■ WHAT YOU HAVE TO DO
The word "ledger" may appear in some lines of the data; copy every such line.

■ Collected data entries
(* ===== verification/ReplaySpec.v ===== *)
(** * What the replay cache promises

    An abstract ledger of nonces, as a transition system with events, and the
    proof that the cache of crates/fwknox-replay (Replay.v) implements it: an
    operation of the cache, with its write succeeding or failing, and a crash
    followed by a restart from the file, are steps of the ledger with the same
    event.  Safety is then proved of the ledger by induction on its runs. *)

From S2P Require Import Prelude RustStd Lru Persist Replay.

(** ** The ledger *)

(** [known] are the nonces held against replays, newest first; [saved] is what
    a crash leaves; [room] how many nonces fit. *)
Record ledger := { known : list (Nonce * Z); saved : gmap Nonce Z; room : Z }.

Inductive event :=
  | Accepted (n : Nonce) (t : Z)
  | Replayed (n : Nonce)
  | Refused (n : Nonce)
  | Pruned (cutoff : Z) (count : option Z)
  | Restarted.

(** The newest entries that stay when one more needs a place. *)
Definition make_place (a : ledger) : list (Nonce * Z) :=
  if len (known a) <? room a then known a else removelast (known a).

Definition keep_from (cutoff : Z) (es : list (Nonce * Z)) : list (Nonce * Z) :=
  filter (λ e, cutoff ≤ e.2) es.
Definition forgotten (cutoff : Z) (a : ledger) : Z := len (known a) - len (keep_from cutoff (known a)).
(* ===== verification/RateLimit.v ===== *)
(** * fwknox-ratelimit: the per-source rate limiter

    Models crates/fwknox-ratelimit/src/{key,bucket,stats,clock,limiter}.rs.
    The limiter's state is explicit, the mutex is its data with a poison flag,
    and [check] takes the readings of the clock it makes: one for a reset
    after poisoning and one for the packet. *)

From S2P Require Import Prelude RustStd Net Lru F64 Proto Config.

(** ** key.rs *)

Inductive Discriminator := KeyV4 | KeyV6.
Record SourceKey := { discriminator : Discriminator; key_bytes : bytes }.

#[global] Instance Discriminator_eq_dec : EqDecision Discriminator.
Proof. solve_decision. Defined.
#[global] Instance SourceKey_eq_dec : EqDecision SourceKey.
Proof. solve_decision. Defined.
#[global] Instance SourceKey_countable : Countable SourceKey.
Proof.
  apply (inj_countable'
    (λ k, (match discriminator k with KeyV4 => true | KeyV6 => false end, key_bytes k))
    (λ p, {| discriminator := if p.1 : bool then KeyV4 else KeyV6; key_bytes := p.2 |})).
  by intros [[] bs].
Defined.

Definition from_ipv4 (octets : bytes) : SourceKey :=
  {| discriminator := KeyV4; key_bytes := octets ++ replicate 12 0 |}.

(** [for b in bytes.iter_mut().skip(n) { *b = 0 }]. *)
Definition zero_from (n : nat) (bs : bytes) : bytes := take n bs ++ ((λ _, 0) <$> drop n bs).

Definition from_ipv6_masked (octets : bytes) (prefix_len : Z) : SourceKey :=
  let prefix_len := Z.min (Z.max prefix_len 1) 128 in
  let full_bytes := prefix_len / 8 in
  let remaining_bits := prefix_len mod 8 in
  let i := Z.to_nat full_bytes in
  let bs :=
    if full_bytes <? 16 then
      if remaining_bits >? 0 then
        let mask := Z.land (Z.shiftl 0xFF (8 - remaining_bits)) 0xFF in
        zero_from (S i) (alter (λ b, Z.land b mask) i octets)
      else zero_from i octets
    else octets in
  {| discriminator := KeyV6; key_bytes := bs |}.

Definition from_ip (ip : IpAddr) (ipv6_prefix_len : Z) : SourceKey :=
  match ip with
  | V4 o => from_ipv4 o
  | V6 o => from_ipv6_masked o ipv6_prefix_len
  end.

(** ** bucket.rs *)

Inductive BucketDecision := BucketPass | BucketDrop.

Record TokenBucket := {
  capacity : f64;
  rate_per_sec : f64;
  tokens : f64;
  last_refill : Instant;
  last_warn_log : option Instant;
}.

Definition TokenBucket_new (rate cap : Z) (now : Instant) : TokenBucket := {|
  capacity := f64_of_u64 cap;
  rate_per_sec := f64_of_u64 rate;
  tokens := f64_of_u64 cap;
  last_refill := now;
  last_warn_log := None;
|}.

■ SOLUTION TO THIS PROBLEM
    An abstract ledger of nonces, as a transition system with events, and the
    followed by a restart from the file, are steps of the ledger with the same
    event.  Safety is then proved of the ledger by induction on its runs. *)
(** ** The ledger *)
Record ledger := { known : list (Nonce * Z); saved : gmap Nonce Z; room : Z }.
Definition make_place (a : ledger) : list (Nonce * Z) :=
Definition forgotten (cutoff : Z) (a : ledger) : Z := len (known a) - len (keep_from cutoff (known a)).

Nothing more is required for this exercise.